● INSTRUCTIONS FOR THE TASK
Beginning with the line where "(** ** Python" appears, repeat every remaining line of the entries exactly, the last line included.

● INFORMATION PROVIDED
+ + + +
(** * PolyVoice transcription endpoint ([backend/main.py])

    A shallow embedding of the request handler [transcribe_audio_v1] and of the
    pieces of Python and of the web framework it relies on, followed by the
    properties of the handler.

    Modelling conventions.
    - A Python [str] is a Rocq [string]; its characters are read as the code
      points 0..255, on which [str.lower] is modelled exactly.
    - [bytes] is [list Byte.byte]; [len] is a [Z].
    - A Python [float] is a primitive binary64 float, so every float operation
      of the handler ([/], [*], [-], [max], [round], [int]) is computed with
      IEEE 754 semantics and not with real arithmetic.
    - The file system is a finite map from paths to contents.  Its operations
      fail only for reasons visible in the map (a path that already exists, a
      path that does not exist).  The transcription service is an oracle of
      the environment that answers every call with a text or with an error.
    - The handler runs in a state-and-exception monad over the file system and
      a trace of the external actions it performs.  Its [print] calls are
      diagnostics and are left out. *)

From Stdlib Require Import ZArith Floats Ascii String.
From stdpp Require Import gmap strings list pretty.

Open Scope Z_scope.

(* Decimal float literals stand for the nearest binary64 value, as in Python. *)
Set Warnings "-inexact-float".

(** ** Python built-ins used by the handler *)

Module Py.

(** *** Strings *)

(** [str.lower] on one code point below 256: the ASCII capitals and the
    Latin-1 capitals U+00C0..U+00DE (U+00D7, the multiplication sign, is not
    a letter) move up by 32; every other code point is its own image. *)
Definition lower_char (c : ascii) : ascii :=
  let n := N_of_ascii c in
  if ((65 <=? n) && (n <=? 90))%N
     || ((192 <=? n) && (n <=? 222) && negb (n =? 215))%N
  then ascii_of_N (n + 32) else c.

Fixpoint lower (s : string) : string :=
  match s with
  | EmptyString => EmptyString
  | String c r => String (lower_char c) (lower r)
  end.

(** [s.split(sep)] for a one-character separator: the list of the maximal
    pieces between separators, never empty (["".split(".") == [""]]). *)
Fixpoint split (sep : ascii) (s : string) : list string :=
  match s with
  | EmptyString => [EmptyString]
  | String c r =>
      if Ascii.eqb c sep then EmptyString :: split sep r
      else match split sep r with
           | [] => [String c EmptyString]
           | piece :: pieces => String c piece :: pieces
           end
  end.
+ + + +
● EXERCISE RESULT
(** ** Python built-ins used by the handler *)

Module Py.

(** *** Strings *)

(** [str.lower] on one code point below 256: the ASCII capitals and the
    Latin-1 capitals U+00C0..U+00DE (U+00D7, the multiplication sign, is not
    a letter) move up by 32; every other code point is its own image. *)
Definition lower_char (c : ascii) : ascii :=
  let n := N_of_ascii c in
  if ((65 <=? n) && (n <=? 90))%N
     || ((192 <=? n) && (n <=? 222) && negb (n =? 215))%N
  then ascii_of_N (n + 32) else c.

Fixpoint lower (s : string) : string :=
  match s with
  | EmptyString => EmptyString
  | String c r => String (lower_char c) (lower r)
  end.

(** [s.split(sep)] for a one-character separator: the list of the maximal
    pieces between separators, never empty (["".split(".") == [""]]). *)
Fixpoint split (sep : ascii) (s : string) : list string :=
  match s with
  | EmptyString => [EmptyString]
  | String c r =>
      if Ascii.eqb c sep then EmptyString :: split sep r
      else match split sep r with
           | [] => [String c EmptyString]
           | piece :: pieces => String c piece :: pieces
           end
  end.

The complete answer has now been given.